The optics, as Gilbert Councilmember Laurin Hendrix observed Tuesday, were bad — “unbelievable,” he said, given the scrutiny the mayor was already facing. But was the proposal a genuine power grab?
At a tense city council meeting on Tuesday night, council members investigated.
The town's attorney, Christopher Payne, said the proposed ordinance changes addressed "inconsistencies in the code" and described them as "clean-up language."
But over the course of the meeting, it became clear that the mayor had, in fact, requested that the attorney “do a little digging,” in her own words, and draft the proposal. “Apparently,” Hendrix said, “she suggested at least some of these changes be made.”
For her part, Peterson has insisted that the proposed changes were intended simply to update the city’s outdated code.
“There’s nothing malicious behind it, like is being insinuated by members of the council and the public this evening,” she said. Payne, she explained, “came back to me with these recommendations” when she asked him to update city code that the town had not been complying with.
“I like to follow rules,” she added.
In an email to New Times sent soon after publication of this article, Peterson reiterated that she had only meant to update town code, and was prompted to do so after being "approached by a council member and members of the public asking questions about how communications from citizens works."
Yet, as councilmembers noted on Tuesday, the updates appear to focus solely on giving the office of the mayor more authority over meetings, without addressing other, genuinely antiquated aspects of the code — like, say, a provision that requires that anyone who disrupts a council meeting be jailed until they pay a fine. In fact, the mayor’s changes would expand that provision to include anyone who disrupted a study session, as well as a typical meeting. “That’s archaic,” one councilmember said.
And, furthermore, the code had not been altered in decades — nor had it appeared to pose an issue. “Were you laying in bed one day, thinking, I don’t have enough to do today — I think I’ll go update the code from 36 years ago, that hasn’t had any problems?” Hendrix asked.
“Whatever the thought process was to bring this forward now, of all times ... this needs to disappear,” he concluded. The council tabled the matter indefinitely.
The controversy hinged, of course, on the fact that Peterson is currently under scrutiny for several scandals that arose since she took office in January. Some residents had begun pushing for a recall campaign as a result of the alleged misconduct, regularly appearing at town meetings to express their concerns.

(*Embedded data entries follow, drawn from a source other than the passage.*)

(* @ src/batteries/small_fn.hpp 250-256 SmallFn::clear *)
Definition clear (this : SmallFn) : cxx SmallFn :=
  if impl_ this then s ← destroy (storage_ this); mret (set_impl s false this) else mret this.

(* @ src/batteries/small_fn.hpp 208-213 SmallFn::SmallFn *)
Definition from_fn (size : Z) (move_only : bool) (f : F) : cxx SmallFn :=
  check_fn_size f size;; construct_fn f (none size move_only).

(* @ src/batteries/small_fn.hpp 215-223 SmallFn::SmallFn *)
Definition from_move (that : SmallFn) : cxx (SmallFn * SmallFn) :=
  let this := none (kMaxSize that) (kMoveOnly that) in
  both ← (if impl_ that then fn_move this that else mret (this, that));
  that ← clear both.2; mret (both.1, that).

(* @ src/batteries/small_fn.hpp 225-231 SmallFn::SmallFn *)
Definition from_copy (that : SmallFn) : cxx SmallFn :=
  let this := none (kMaxSize that) (kMoveOnly that) in
  compiles (negb (kMoveOnly this));; if impl_ that then fn_copy this that else mret this.

(** A copyable function of another size, of which only the size may be smaller. *)
Definition convertible (this that : SmallFn) : bool :=
  (kMaxSize that <=? kMaxSize this) && kMoveOnly this && negb (kMoveOnly that).

(** [that.impl_->copy_to_move_only]: [impl_] is not compared with null. *)
(* @ src/batteries/small_fn.hpp 233-238 SmallFn::SmallFn *)
Definition move_only_from_copy (size : Z) (that : SmallFn) : cxx SmallFn :=
  let this := none size true in
  compiles (convertible this that);; if impl_ that then fn_copy this that else Undefined.

(** There is no [check_fn_size]. *)
(* @ src/batteries/small_fn.hpp 264-270 SmallFn::operator= *)
Definition assign_fn (f : F) (this : SmallFn) : cxx SmallFn := this ← clear this; construct_fn f this.

(** [this] and [that] are two objects. *)
(* @ src/batteries/small_fn.hpp 272-280 SmallFn::operator= *)
Definition move_assign (this that : SmallFn) : cxx (SmallFn * SmallFn) :=
  this ← clear this;
  both ← (if impl_ that then fn_move this that else mret (this, that));
  that ← clear both.2; mret (both.1, that).

(* @ src/batteries/small_fn.hpp 282-291 SmallFn::operator= *)
Definition copy_assign (this that : SmallFn) : cxx SmallFn :=
  compiles (negb (kMoveOnly this));; this ← clear this; if impl_ that then fn_copy this that else mret this.

(* @ src/batteries/small_fn.hpp 293-301 SmallFn::operator= *)
Definition assign_move_only_from_copy (this that : SmallFn) : cxx SmallFn :=
  compiles (convertible this that);; this ← clear this; if impl_ that then fn_copy this that else Undefined.

(* @ src/batteries/small_fn.hpp 313-317 SmallFn::operator() *)
Definition call (arg : A) (this : SmallFn) : cxx (SmallFn * R) :=
  assert_ debug (impl_ this);;
  f ← reference (storage_ this);
  let '(f, r) := invoke arg f in
  s ← assign f (storage_ this); mret (set_impl s (impl_ this) this, r).

Inductive Op : Type :=
| Construct (i : nat) (size : Z) (move_only : bool)
| ConstructFn (i : nat) (size : Z) (move_only : bool) (f : F)
| ConstructMove (i j : nat)
| ConstructCopy (i j : nat)
| ConstructFromCopyable (i j : nat) (size : Z)
| Destroy (i : nat)
| Clear (i : nat)
| AssignFn (i : nat) (f : F)
| AssignMove (i j : nat)
| AssignCopy (i j : nat)
| AssignFromCopyable (i j : nat)
| Call (i : nat) (arg : A).

(** The assignments do nothing when both sides are one object; the conversions
    are between types that differ. *)
Definition exec (op : Op) (t : list (option SmallFn)) : cxx (list (option SmallFn) * list R) :=
  match op with
  | Construct i size move_only => quiet (vacant t i;; mret (put i (Some (none size move_only)) t))
  | ConstructFn i size move_only f => quiet (vacant t i;; c ← from_fn size move_only f; mret (put i (Some c) t))
  | ConstructMove i j =>
      quiet (vacant t i;; that ← entry t j; c ← from_move that; mret (put j (Some c.2) (put i (Some c.1) t)))
  | ConstructCopy i j => quiet (vacant t i;; that ← entry t j; c ← from_copy that; mret (put i (Some c) t))
  | ConstructFromCopyable i j size =>
      quiet (vacant t i;; that ← entry t j; c ← move_only_from_copy size that; mret (put i (Some c) t))
  | Destroy i => quiet (this ← entry t i; c ← clear this; released (storage_ c);; mret (put i None t))
  | Clear i => quiet (this ← entry t i; c ← clear this; mret (put i (Some c) t))
  | AssignFn i f => quiet (this ← entry t i; c ← assign_fn f this; mret (put i (Some c) t))
  | AssignMove i j =>
      quiet (this ← entry t i; that ← entry t j;
        compiles (bool_decide (kMaxSize this = kMaxSize that /\ kMoveOnly this = kMoveOnly that));;
        if bool_decide (i = j) then mret t
        else c ← move_assign this that; mret (put j (Some c.2) (put i (Some c.1) t)))
  | AssignCopy i j =>
      quiet (this ← entry t i; that ← entry t j;
        compiles (bool_decide (kMaxSize this = kMaxSize that /\ kMoveOnly this = kMoveOnly that));;
        if bool_decide (i = j) then compiles (negb (kMoveOnly this));; mret t
        else c ← copy_assign this that; mret (put i (Some c) t))
  | AssignFromCopyable i j =>
      quiet (this ← entry t i; that ← entry t j; c ← assign_move_only_from_copy this that; mret (put i (Some c) t))
  | Call i arg => this ← entry t i; c ← call arg this; mret (put i (Some c.1) t, [c.2])
  end.

(** ** The specification: an optional function of a type *)

Record Fn : Type := mkFn { size : Z; move_only : bool; fn : option F }.

Definition fits (f : F) (x : Fn) : cxx unit := compiles (impl_size f <=? size x).

Definition with_fn (f : option F) (x : Fn) : Fn := mkFn (size x) (move_only x) f.

(** The function of a copyable [SmallFn]; there must be one. *)
Definition converted (x y : Fn) : cxx Fn :=
  compiles ((size y <=? size x) && move_only x && negb (move_only y));;
  match fn y with Some f => mret (with_fn (Some f) x) | None => Undefined end.

Definition same_type (x y : Fn) : cxx unit := compiles (bool_decide (size x = size y /\ move_only x = move_only y)).

Definition spec (op : Op) (t : list (option Fn)) : cxx (list (option Fn) * list R) :=
  match op with
  | Construct i s m => quiet (vacant t i;; mret (put i (Some (mkFn s m None)) t))
  | ConstructFn i s m f =>
      quiet (vacant t i;; let x := mkFn s m (Some f) in fits f x;; mret (put i (Some x) t))
  | ConstructMove i j => quiet (vacant t i;; y ← entry t j; mret (put j (Some (with_fn None y)) (put i (Some y) t)))
  | ConstructCopy i j => quiet (vacant t i;; y ← entry t j; compiles (negb (move_only y));; mret (put i (Some y) t))
  | ConstructFromCopyable i j s =>
      quiet (vacant t i;; y ← entry t j; x ← converted (mkFn s true None) y; mret (put i (Some x) t))
  | Destroy i => quiet (entry t i;; mret (put i None t))
  | Clear i => quiet (x ← entry t i; mret (put i (Some (with_fn None x)) t))
  | AssignFn i f => quiet (x ← entry t i; fits f x;; mret (put i (Some (with_fn (Some f) x)) t))
  | AssignMove i j =>
      quiet (x ← entry t i; y ← entry t j; same_type x y;;
        mret (if bool_decide (i = j) then t else put j (Some (with_fn None y)) (put i (Some y) t)))
  | AssignCopy i j =>
      quiet (x ← entry t i; y ← entry t j; same_type x y;; compiles (negb (move_only x));;
        mret (if bool_decide (i = j) then t else put i (Some y) t))
  | AssignFromCopyable i j =>
      quiet (x ← entry t i; y ← entry t j; x' ← converted x y; mret (put i (Some x') t))
  | Call i arg =>
      x ← entry t i;
      match fn x with
      | Some f => let '(f, r) := invoke arg f in mret (put i (Some (with_fn (Some f) x)) t, [r])
      | None => assert_ debug false;; mret (t, [])
      end
  end.

(** A live function fits into the storage. *)
Definition rep (c : SmallFn) (x : Fn) : Prop :=
  c = match fn x with
      | Some f => mkSmallFn (size x) (move_only x) (Live f) true
      | None => none (size x) (move_only x)
      end /\
  match fn x with Some f => impl_size f <= size x | None => True end.

Definition full (s : Z) (m : bool) (f : F) : SmallFn := mkSmallFn s m (Live f) true.

Lemma rep_some (s : Z) (m : bool) (f : F) : impl_size f <= s -> rep (full s m f) (mkFn s m (Some f)).
Proof. done. Qed.

Lemma rep_none (s : Z) (m : bool) : rep (none s m) (mkFn s m None).
Proof. done. Qed.

(** The two cases of a [SmallFn]. *)
Lemma rep_cases (c : SmallFn) (x : Fn) :
  rep c x ->
  (exists s m, c = none s m /\ x = mkFn s m None) \/
  (exists s m f, c = full s m f /\ x = mkFn s m (Some f) /\ impl_size f <= s).
Proof. destruct x as [s m [f|]]; intros [-> Hf]; [right|left]; by repeat eexists. Qed.

Lemma clear_rep (c : SmallFn) (x : Fn) : rep c x -> clear c = Val (none (size x) (move_only x)).
Proof. intros [(s & m & -> & ->)|(s & m & f & -> & -> & _)]%rep_cases; done. Qed.

Lemma construct_fn_fits (f : F) (s : Z) (m : bool) : impl_size f <= s -> construct_fn f (none s m) = Val (full s m f).
Proof. intros Hf. unfold construct_fn. simpl. by rewrite (proj2 (Z.leb_le _ _) Hf). Qed.

Lemma fn_copy_fits (f : F) (s s' : Z) (m m' : bool) : impl_size f <= s -> fn_copy (none s m) (full s' m' f) = Val (full s m f).
Proof. intros Hf. unfold fn_copy. simpl. by rewrite (proj2 (Z.leb_le _ _) Hf). Qed.

Lemma move_fits (f : F) (s : Z) (m : bool) :
  impl_size f <= s ->
  (both ← fn_move (none s m) (full s m f); that ← clear both.2; mret (both.1, that)) = Val (full s m f, none s m).
Proof. intros Hf. unfold fn_move. simpl. by rewrite (proj2 (Z.leb_le _ _) Hf). Qed.

Hint Resolve rep_some rep_none : core.

Lemma from_fn_refines (s : Z) (m : bool) (f : F) :
  refines rep (from_fn s m f) (fits f (mkFn s m (Some f));; mret (mkFn s m (Some f))).
Proof.
  unfold from_fn, check_fn_size, fits. simpl. destruct (Z.leb_spec (impl_size f) s); simpl; [|done].
  rewrite construct_fn_fits by done. eauto.
Qed.

Lemma from_move_refines (c : SmallFn) (x : Fn) :
  rep c x -> refines (fun p q => rep p.1 q.1 /\ rep p.2 q.2) (from_move c) (mret (x, with_fn None x)).
Proof.
  intros [(s & m & -> & ->)|(s & m & f & -> & -> & Hf)]%rep_cases; unfold from_move; simpl impl_; cbn iota; [by repeat eexists|].
  simpl kMaxSize. simpl kMoveOnly. rewrite move_fits by done. by repeat eexists.
Qed.

Lemma from_copy_refines (c : SmallFn) (x : Fn) :
  rep c x -> refines rep (from_copy c) (compiles (negb (move_only x));; mret x).
Proof.
  intros [(s & m & -> & ->)|(s & m & f & -> & -> & Hf)]%rep_cases; unfold from_copy; simpl; destruct m; simpl; try done; [eauto|].
  rewrite fn_copy_fits by done. eauto.
Qed.

Lemma move_only_from_copy_refines (s : Z) (c : SmallFn) (x : Fn) :
  rep c x -> refines rep (move_only_from_copy s c) (converted (mkFn s true None) x).
Proof.
  intros [(s' & m & -> & ->)|(s' & m & f & -> & -> & Hf)]%rep_cases; unfold move_only_from_copy, converted, convertible; simpl;
    destruct (Z.leb_spec s' s), m; simpl; try done.
  rewrite fn_copy_fits by lia. eexists. split; [done|]. apply rep_some. lia.
Qed.

Lemma assign_fn_refines (f : F) (c : SmallFn) (x : Fn) :
  rep c x -> refines rep (assign_fn f c) (fits f x;; mret (with_fn (Some f) x)).
Proof.
  intros Hc. unfold assign_fn, fits. rewrite (clear_rep _ _ Hc). simpl.
  destruct (Z.leb_spec (impl_size f) (size x)); simpl; [|done]. rewrite construct_fn_fits by done. eauto.
Qed.

Lemma move_assign_refines (c c' : SmallFn) (x y : Fn) :
  rep c x -> rep c' y -> size x = size y -> move_only x = move_only y ->
  refines (fun p q => rep p.1 q.1 /\ rep p.2 q.2) (move_assign c c') (mret (y, with_fn None y)).
Proof.
  intros Hc Hc' Hs Hm. unfold move_assign. rewrite (clear_rep _ _ Hc), Hs, Hm. simpl.
  apply rep_cases in Hc' as [(s & m & -> & ->)|(s & m & f & -> & -> & Hf)]; simpl impl_; cbn iota; [by repeat eexists|].
  simpl size. simpl move_only. rewrite move_fits by done. by repeat eexists.
Qed.

Lemma copy_assign_refines (c c' : SmallFn) (x y : Fn) :
  rep c x -> rep c' y -> size x = size y -> move_only x = move_only y ->
  refines rep (copy_assign c c') (compiles (negb (move_only x));; mret y).
Proof.
  intros Hc Hc' Hs Hm. unfold copy_assign. rewrite (clear_rep _ _ Hc), Hs, Hm.
  replace (kMoveOnly c) with (move_only y) by (destruct Hc as [-> _]; destruct (fn x); by rewrite <- Hm).
  apply rep_cases in Hc' as [(s & m & -> & ->)|(s & m & f & -> & -> & Hf)]; simpl; destruct m; simpl; try done; [eauto|].
  rewrite fn_copy_fits by done. eauto.
Qed.
(** The values of asio's errors on Linux, as Boost documents them (an error is
    the error number of the system with the same meaning). *)
Definition asio_number (e : AsioError) : Z :=
  match e with
  | access_denied => 13 | address_family_not_supported => 97 | address_in_use => 98 | already_connected => 106
  | already_started => 114 | broken_pipe => 32 | connection_aborted => 103 | connection_refused => 111
  | connection_reset => 104 | bad_descriptor => 9 | fault => 14 | host_unreachable => 113 | in_progress => 115
  | interrupted => 4 | invalid_argument => 22 | message_size => 90 | name_too_long => 36 | network_down => 100
  | network_reset => 102 | network_unreachable => 101 | no_descriptors => 24 | no_buffer_space => 105
  | no_memory => 12 | no_permission => 1 | no_protocol_option => 92 | no_such_device => 19
  | not_connected => 107 | not_socket => 88 | operation_aborted => 125 | operation_not_supported => 95
  | shut_down => 108 | timed_out => 110 | try_again => 11
  end.

Lemma system_case_number (e : AsioError) : errno_value (system_case e) = asio_number e.
Proof. by destruct e. Qed.

(** The static data: the [result_] flags of [register_error_category], one per
    enumeration type, the registry of the status codes and the two levels of
    maps. *)
(* @ src/batteries/status.hpp 987-1017 thread_local_error_category_status_map, global_error_category_status_map *)
Record Maps : Type := mkMaps {
  results : gset nat;
  registry : Registry;
  global_cache_ : gmap nat (gmap Z Z);
  thread_caches_ : gmap nat (gmap nat (gmap Z Z)) }.

Definition thread_cache (thread : nat) (m : Maps) : gmap nat (gmap Z Z) := default ∅ (thread_caches_ m !! thread).

Definition set_thread_cache (thread : nat) (c : gmap nat (gmap Z Z)) (m : Maps) : Maps :=
  mkMaps (results m) (registry m) (global_cache_ m) (<[thread := c]> (thread_caches_ m)).

Section categories.
Context (message : nat -> Z -> string) (t_code t_errno : nat).

(* @ src/batteries/status.hpp 1045-1048 register_error_category *)
Fixpoint category_map (r : Registry) (t : nat) (codes : list Z) (m : gmap Z Z) : outcome (gmap Z Z) :=
  match codes with
  | [] => Done m
  | code :: rest => s ← status_of_enum r t code; category_map r t rest (emplace code s m)
  end.

(* @ src/batteries/status.hpp 1030-1059 register_error_category *)
Definition register_error_category (t category : nat) (codes : list Z) (m : Maps) : outcome Maps :=
  if bool_decide (t ∈ results m) then Done m
  else
    r ← register_codes_internal t ((fun c => (c, message category c)) <$> codes) (registry m);
    cm ← category_map r t codes ∅;
    Done (mkMaps ({[ t ]} ∪ results m) r (emplace category cm (global_cache_ m)) (thread_caches_ m)).

(** [locked]: this thread holds the mutex.  Locking it again is undefined. *)
(* @ src/batteries/status.hpp 1068-1100 status_from_error_category *)
Fixpoint status_from_error_category (fuel : nat) (locked : bool) (thread category : nat) (code : Z) (m : Maps) : cxx (Z * Maps) :=
  match fuel with
  | O => Undefined
  | S fuel =>
      match thread_cache thread m !! category ≫= (fun codes => codes !! code) with
      | Some s => Val (s, m)
      | None =>
          if locked then Undefined
          else
            match global_cache_ m !! category with
            | Some codes =>
                status_from_error_category fuel true thread category code
                  (set_thread_cache thread (emplace category codes (thread_cache thread m)) m)
            | None => s ← of_outcome (status_of_enum (registry m) t_code (StatusCode_to_Z kUnknown)); Val (s, m)
            end
      end
  end.

(** An [error_code] is a value and a category. *)
Record error_code : Type := mkErrorCode { value : Z; category : nat }.

(* @ src/batteries/status.hpp 1109-1112 status_from_error_code *)
Definition status_from_error_code (thread : nat) (ec : error_code) (m : Maps) : cxx (Z * Maps) :=
  status_from_error_category 2 false thread (category ec) (value ec) m.

(** *** [to_status] *)

Context (asio_value : AsioError -> Z) (system_category misc_category : nat) (eof not_found : Z).

Definition of_code (c : StatusCode) (m : Maps) : cxx (Z * Maps) :=
  s ← of_outcome (status_of_enum (registry m) t_code (StatusCode_to_Z c)); Val (s, m).

Definition of_errno (e : Z) (m : Maps) : cxx (Z * Maps) :=
  s ← of_outcome (status_from_errno (registry m) t_errno e); Val (s, m).

(* @ src/batteries/status.hpp 1125-1260 to_status *)
Definition to_status (thread : nat) (ec : error_code) (m : Maps) : cxx (Z * Maps) :=
  if value ec =? 0 then of_code kOk m
  else if (category ec =? misc_category)%nat then
    if value ec =? eof then of_code kEndOfStream m
    else if value ec =? not_found then of_code kNotFound m
    else status_from_error_code thread ec m
  else if (category ec =? system_category)%nat then
    match list_find (fun e => asio_value e = value ec) system_errors with
    | Some (_, e) => of_errno (errno_value (system_case e)) m
    | None => status_from_error_code thread ec m
    end
  else status_from_error_code thread ec m.

(** A [std::error_code]. *)
(* @ src/batteries/status.hpp 1114-1123 to_status *)
Definition to_status_std (v : Z) (m : Maps) : cxx (Z * Maps) := if v =? 0 then of_code kOk m else of_code kInternal m.

(* @ src/batteries/status.hpp 1314-1321 status_from_retval *)
Definition status_from_retval (errno retval : Z) (m : Maps) : cxx (Z * Maps) :=
  if 0 <=? retval then of_code kOk m else of_errno errno m.

(** ** The maps *)

Definition with_messages (cat : nat) (codes : list Z) : list (Z * string) := (fun c => (c, message cat c)) <$> codes.

(** What [register_error_category] asks for: an enumeration type that has not
    been registered in another way, room for another group, and codes that fit
    one. *)
Definition registrable (t cat : nat) (codes : list Z) (m : Maps) : Prop :=
  t ∈ results m \/
  (t ∉ exactly_once (registry m) /\ next_index (registry m) < kMaxGroupCount /\ codes_fit (with_messages cat codes)).
(* ===== verification/Metrics.v ===== *)
(** * The metric registry and its CSV output

    [metrics/metric_registry.hpp], [metrics/metric_csv_formatter*.hpp] and
    [metrics/metric_dumper*.hpp].  Metrics are registered under a name; the
    formatter writes one column for each name and a row whenever it is asked.
    A metric is what it reads from memory, a map from addresses to integers.
    [std::sort] and the order in which an [unordered_multimap] is traversed
    are given by what the C++ standard says about them.  An output stream is
    the list of the things written to it: a [double] is not turned into
    text. *)

From stdpp Require Import sorting strings.
From Stdlib Require Import Floats.SpecFloat.
From S2P Require Import Prelude Lifetime.
Open Scope Z_scope.

(** ** The C++ standard library *)

Class StdSort : Type := {
  std_sort : forall {A}, (A -> A -> bool) -> list A -> list A;
  std_sort_law : forall {A} (less : A -> A -> bool) (l : list A),
    (forall x, less x x = false) ->
    (forall x y z, less x y = true -> less y z = true -> less x z = true) ->
    (forall x y z, less x y = false -> less y z = false -> less x z = false) ->
    std_sort less l ≡ₚ l /\ StronglySorted (fun x y => less y x = false) (std_sort less l) }.

Class UnorderedMap : Type := {
  traverse : forall {A}, list A -> list A;
  traverse_law : forall {A} (l : list A), traverse l ≡ₚ l }.

(** [std::unique]: the first of each group of neighbours that are equal. *)
Fixpoint unique_from {A} (eq : A -> A -> bool) (last : A) (l : list A) : list A :=
  match l with
  | [] => []
  | x :: l => if eq last x then unique_from eq last l else x :: unique_from eq x l
  end.

Definition std_unique {A} (eq : A -> A -> bool) (l : list A) : list A :=
  match l with [] => [] | x :: l => x :: unique_from eq x l end.

(** [static_cast<double>] of an integer: the nearest double. *)
Definition to_double (z : Z) : spec_float := binary_normalize 53 1024 z 0 false.

Section metrics.
Context {sort : StdSort} {map : UnorderedMap}.

(** ** Labels *)

(* @ src/batteries/metrics/metric_registry.hpp 31-34 MetricLabel *)
Record MetricLabel : Type := mkLabel { key : string; value : string }.

(* @ src/batteries/metrics/metric_registry_impl.hpp 24-37 normalize_labels *)
Definition normalize_labels (labels : list MetricLabel) : list MetricLabel :=
  let labels := std_sort (fun left right => String.ltb (key left) (key right)) labels in
  std_unique (fun left right => bool_decide (key left = key right)) labels.

(** ** Metrics and exporters *)

Abbreviation Memory := (nat -> Z).

(** The addresses of the counters that a metric is made of. *)
Inductive Metric : Type :=
| CountMetric (value : nat)
| LatencyMetric (total_usec count : nat)
| GaugeMetric (value : nat)
| StatsMetric (count total max min : nat)
| WatchMetric (watch : nat)
| QueueMetric (size : nat)
| DerivedMetric (f : Memory -> Z)
| Variable_ (var : nat).

(* @ src/batteries/metrics/metric_registry.hpp 47-84 MetricExporter *)
Record MetricExporter : Type := mkExporter { get_name : string; labels_ : list MetricLabel; get_value : Memory -> spec_float }.

(** A metric that is one counter. *)
(* @ src/batteries/metrics/metric_registry.hpp 89-112 ScalarMetricExporter *)
Definition scalar_exporter (name : string) (metric : nat) : MetricExporter :=
  mkExporter name [] (fun m => to_double (m metric)).

(* @ src/batteries/metrics/metric_registry.hpp 129-152 DerivedMetricExporter *)
Definition derived_exporter (name : string) (metric : Memory -> Z) : MetricExporter :=
  mkExporter name [] (fun m => to_double (metric m)).

(* @ src/batteries/metrics/metric_registry.hpp 157-178 VariableExporter *)
Definition variable_exporter (name : string) (var : nat) : MetricExporter :=
  mkExporter name [] (fun m => to_double (m var)).

(* @ src/batteries/metrics/metric_registry.hpp 183-204 WatchExporter *)
Definition watch_exporter (name : string) (watch : nat) : MetricExporter :=
  mkExporter name [] (fun m => to_double (m watch)).

(* @ src/batteries/metrics/metric_registry.hpp 209-231 QueueDepthExporter *)
Definition queue_depth_exporter (name : string) (queue : nat) : MetricExporter :=
  mkExporter name [] (fun m => to_double (m queue)).

(* @ src/batteries/metrics/metric_registry.hpp 248-350 MetricRegistry::add *)
Definition exporters (name : string) (metric : Metric) : list MetricExporter :=
  match metric with
  | CountMetric value => [scalar_exporter name value]
  | LatencyMetric total_usec count =>
      [scalar_exporter (name +:+ "_total_usec") total_usec; scalar_exporter (name +:+ "_count") count]
  | GaugeMetric value => [scalar_exporter (name +:+ "_gauge") value]
  | StatsMetric count total max min =>
      [scalar_exporter (name +:+ "_count") count; scalar_exporter (name +:+ "_total") total;
       scalar_exporter (name +:+ "_max") max; scalar_exporter (name +:+ "_min") min]
  | WatchMetric watch => [watch_exporter name watch]
  | QueueMetric size => [queue_depth_exporter (name +:+ "_queue_depth") size]
  | DerivedMetric f => [derived_exporter name f]
  | Variable_ var => [variable_exporter name var]
  end.

(** ** The registry *)

(** [metrics_]: the exporters by the address of the object they belong to. *)
Abbreviation MetricRegistry := (list (nat * MetricExporter)).

(** The registry and what is left of the labels: they are moved into the
    exporter. *)
(* @ src/batteries/metrics/metric_registry.hpp 239-246 MetricRegistry::add_exporter *)
Definition add_exporter (obj : nat) (exporter : MetricExporter) (labels : list MetricLabel) (metrics_ : MetricRegistry) : MetricRegistry * list MetricLabel :=
  (metrics_ ++ [(obj, mkExporter (get_name exporter) (normalize_labels labels) (get_value exporter))], []).

(** Every exporter of the metric is given the same variable [labels]. *)
(* @ src/batteries/metrics/metric_registry.hpp 257-309 MetricRegistry::add *)
Definition add (obj : nat) (name : string) (metric : Metric) (labels : list MetricLabel) (metrics_ : MetricRegistry) : MetricRegistry :=
  (foldl (fun r e => add_exporter obj e r.2 r.1) (metrics_, labels) (exporters name metric)).1.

In June, widely circulated emails showed that Peterson had informed a local developer, whose planned development and rezoning in a sleepy neighborhood had attracted fervent opposition from some residents, of actions that her constituents were taking against the project. She named one resident by name in the emails, calling him “the most aggressive.”
“Always appreciate the heads up,” the developer wrote in response.
There was reason for residents to be suspicious, even before the emails were released: That same developer, Howard Morrison, had also co-chaired Peterson’s mayoral campaign, and, furthermore, had donated $6,000 to her efforts. The ethics investigation into the emails, which is being conducted by a law firm retained by the city, is still ongoing.
Regardless of the intent of the proposed code changes, Peterson’s critics see the move as retaliation for their opposition to the mayor — and their push to challenge her term in office. Gilbert resident Jim Torgeson told New Times that he was certain that the move was "in reaction to the number of citizens speaking against the mayor," and was evidence that their efforts had unsettled her.
[The article was updated after publication with comments from the mayor.]